Peoplefrequently say, “I don’t know how you do it?” – referring to how I deal with terminal cancer, pain (intense health protocols) and the constant threat of death. I didn’t know how to answer until last Thursday after a co-facilitated (wife and me) Paradox Cure process of exploring how I deal with it.
The short answer— I am not dealing with it in a good way. I cut myself off from my body, desires, dreams and community. I enjoy little and have hardly anything I look forward to. I have a sliver of the will to live that I use to have. I am NOT suicidal, I just am not inspired to live. I feel like a shell of a person.
MY LONG ANSWER: This is 1300 words, but I need to share it all together.

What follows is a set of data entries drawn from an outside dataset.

(* ===== verification/Service.v ===== *)
(** * internal/service/service.go: the alert service

    The service validates what comes in, keeps the repository and the engine's
    definition index in step, and publishes the outbox. Its state is the
    repository, the engine, the one-slot [wake] channel and the counters. A
    method is a function of what it reads from its environment: the clock
    ([Clock], [Env]), and, for the publisher loop, the publisher itself, a
    function on a world of its own. The tickers and the cancellation of the
    loops are not modelled: [RunPublisher], [RunDefinitionRefresh] and
    [RunMaintenance] are the step each takes when it wakes. *)

From stdpp Require Import base gmap strings list numbers.
From S2P Require Import Prelude GoFloat GoBase GoHash GoTime Model Json Rules Store Engine.

(** ** Publishers *)

(** An error message, or success; [W] is the world of the publisher. *)
Definition Publisher (W : Type) : Type := Alert -> W -> option string * W.

Fixpoint MultiPublisher {W} (publishers : list (Publisher W)) : Publisher W := fun alert w =>
  match publishers with
  | [] => (None, w)
  | publisher :: rest =>
      match publisher alert w with
      | (Some err, w') => (Some err, w')
      | (None, w') => MultiPublisher rest alert w'
      end
  end.

(** The lines of the log, as the alerts they report. *)
Definition LogPublisher : Publisher (list Alert) := fun alert log => (None, log ++ [alert]).
(* ===== verification/SignalsProps.v ===== *)
(** * What the adapter makes of an event

    A reading of an event by its parts: which fields of a JSON object count,
    which side a fact has, what each output states, which error comes first.
    The adapter's loops and decoders give exactly that. *)

From stdpp Require Import base gmap strings list numbers sorting pretty.
From S2P Require Import Prelude GoFloat GoBase GoTime Model Fixtures Signals.

(** ** What an event states *)

(** The values of one field of an object, in their order. *)
Definition values (names : list string) (name : string) (fields : list (string * Json)) : list Json :=
  snd <$> filter (fun kv => matchField names kv.1 = Some name) fields.

Definition asText (j : Json) : option string := match j with JString s => Some s | _ => None end.
Definition asNumber (j : Json) : option float64 := match j with JNumber v => v | _ => None end.

(** The last of them that is of the type wanted. *)
Definition lastOf {A} (read : Json -> option A) (otherwise : A) (vs : list Json) : A := default otherwise (last (omap read vs)).

(** The attributes: a null forgets those before it, an object adds its own;
    of equal keys the last counts. *)
Definition addEntries (entries : list (string * Json)) (v : Json) : list (string * Json) :=
  match v with JNull => [] | JObject more => entries ++ more | _ => entries end.
Definition entry (key : string) (vs : list Json) : option Json :=
  snd <$> last (filter (fun kv => kv.1 = key) (foldl addEntries [] vs)).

For 29 months I have lived with the specter of death, my own health crisis coupled with daily exhaustion and debilitating pain, multiple financial crises and intense health protocols to just survive.
—SPECTER OF DEATH
Not only did Talyaa have less than a few months to live when she was diagnosed in July 2012, the probability of living even a year was around 4-7%. Just about everyone with her stage 4c melanoma with brain metastasis gets tumors everywhere in the body, which overwhelm and kill the host within an average of 4.3 months.
At any point Talyaa could stop being the miracle she is from following through on her intense healing protocols and treatments. Rapidly she could do what all the doctors think should happen – die within months from being overridden with tumors.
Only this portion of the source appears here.